Ci sono dei vini che lasciano dei segni indelebili nella nostra memoria, un sommarsi di ricordi nitidi scaturiti da sensazioni organolettiche uniche e molto caratterizzanti. Uno di questi è certamente il San Leonardo dell’omonima Tenuta di Borghetto All’Adige, frutto dell’unione tra il terroir trentino e il blend francofono di Cabernet Sauvignon, Carmenère e Merlot. Nato nel 1982 e perfezionato nel 1985 dalle sapienti mani di Giacomo Tachis, è oggi una delle migliori risposte italiche al pluripremiato stile bordolese, da cui mutua la scelta dei vitigni e l’affinamento in legno piccolo. 

È un vino dallo stile chiaro, rigoroso e mai esagerato, capace di distillare al suo interno tutta la bellezza e la fascinosità dello splendido panorama dolomitico che lo circonda, con un proprio carattere ben definito, che gli permette di essere riconoscibile anche in una degustazione alla cieca… È proprio durante un recente blind tasting tra amici che ne ho saputo comprendere e delineare – con una rapidità non frequente – gli eleganti tratti che lo definiscono, scrutandone prima il colore – rubino scuro e impenetrabile nel centro, con una lieve bordatura granata, che mi rimandava immediatamente a vitigni bordolesi – e poi decifrandone la ricchezza olfattiva.
Al naso impattava con superba verticalità ed elegante complessità, creando una serie infinita di suggestioni che partivano dai tocchi balsamici di cappero e ginepro e continuavano con la succosità di un’amarena matura, per arricchirsi poi di timbri speziati e boisé, ricordandomi cioccolato fondente, torrefazione, noce moscata e legno di cedro.
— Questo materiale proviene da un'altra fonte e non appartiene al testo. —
(* ------------------------------------------------------------------ *)
(** ** Data model ([app/models/document.py]) *)

Inductive DocumentType := PDF | DOCX | TXT | HTML | MARKDOWN | PPTX | XLSX | XLS.

Inductive DocumentStatus := UPLOADED | PROCESSING | PROCESSED | EMBEDDED | ERROR.

Inductive AccessLevel := PRIVATE | HIERARCHY | PUBLIC.

Module DocumentChunk.
Record t := mk {
  id : string;
  content : string;
  metadata : gmap string string;
  embedding : option (list Z);
  user_id : option string
}.
End DocumentChunk.

Module Document.
Record t := mk {
  id : string;
  filename : string;
  file_type : DocumentType;
  chunks : list DocumentChunk.t;
  status : DocumentStatus;
  user_id : option string;
  access_level : AccessLevel;
  error_message : option string
}.

Definition set_status (s : DocumentStatus) (d : t) : t :=
  mk (id d) (filename d) (file_type d) (chunks d) s (user_id d)
     (access_level d) (error_message d).

Definition set_error (msg : string) (d : t) : t :=
  mk (id d) (filename d) (file_type d) (chunks d) ERROR (user_id d)
     (access_level d) (Some msg).

Definition set_chunks (cs : list DocumentChunk.t) (d : t) : t :=
  mk (id d) (filename d) (file_type d) cs (status d) (user_id d)
     (access_level d) (error_message d).
End Document.

Module DocumentProcessingStatus.
Record t := mk {
  document_id : string;
  status : DocumentStatus;
  chunks_count : nat;
  embedded_count : nat;
  error_message : option string;
  progress_percentage : Z
}.
End DocumentProcessingStatus.

Module SearchResult.
Record t := mk {
  chunk_id : string;
  document_id : string;
  content : string;
  score : Z;
  metadata : gmap string string
}.
End SearchResult.

(* ------------------------------------------------------------------ *)
(** ** The Pinecone index (external service) *)

Module Pinecone.
(** A stored vector: its values and its metadata. *)
Record stored := mkStored { values : list Z; vmeta : gmap string string }.

Record index := mkIndex {
  vectors : gmap string stored;
  metric : list Z -> list Z -> Z;
  available : bool
}.

(** A query match: id, score and metadata. *)
Record match_ := mkMatch { m_id : string; m_score : Z; m_metadata : gmap string string }.

Definition with_vectors (ix : index) (vs : gmap string stored) : index :=
  mkIndex vs (metric ix) (available ix).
In bocca avvolgeva con polpa di frutta scura, pepe nero e salamoia – un mix reso dinamico da un tannino centrato e di ottima fattura – e si superava nell’interminabile finale, caratterizzato ancora da coerenti e persistenti note di torrefazione e cioccolato fondente, creando un movimento setoso che mi avvolgeva in un soffice ed elegante abbraccio. 

Un vino dall’animo ricco e signorile, capace di mutare continuamente, mantenendo solide basi aristocratiche e graziose che lo rendono sempre scattante, mostrando anche richiami di scorza d’agrume e arancia amara. Territoriale e allo stesso tempo internazionale, da molti è considerato il taglio bordolese più francese d’Italia, capace di ripetersi a ogni grande vendemmia su un eccellente standard qualitativo. Lo vorrei gustare in un terrazzino sul Lungarno fiorentino, durante una romantica cena tète-a-tète, per suggellare con grazia ed eleganza un momento di massima empatia tra due innamorati.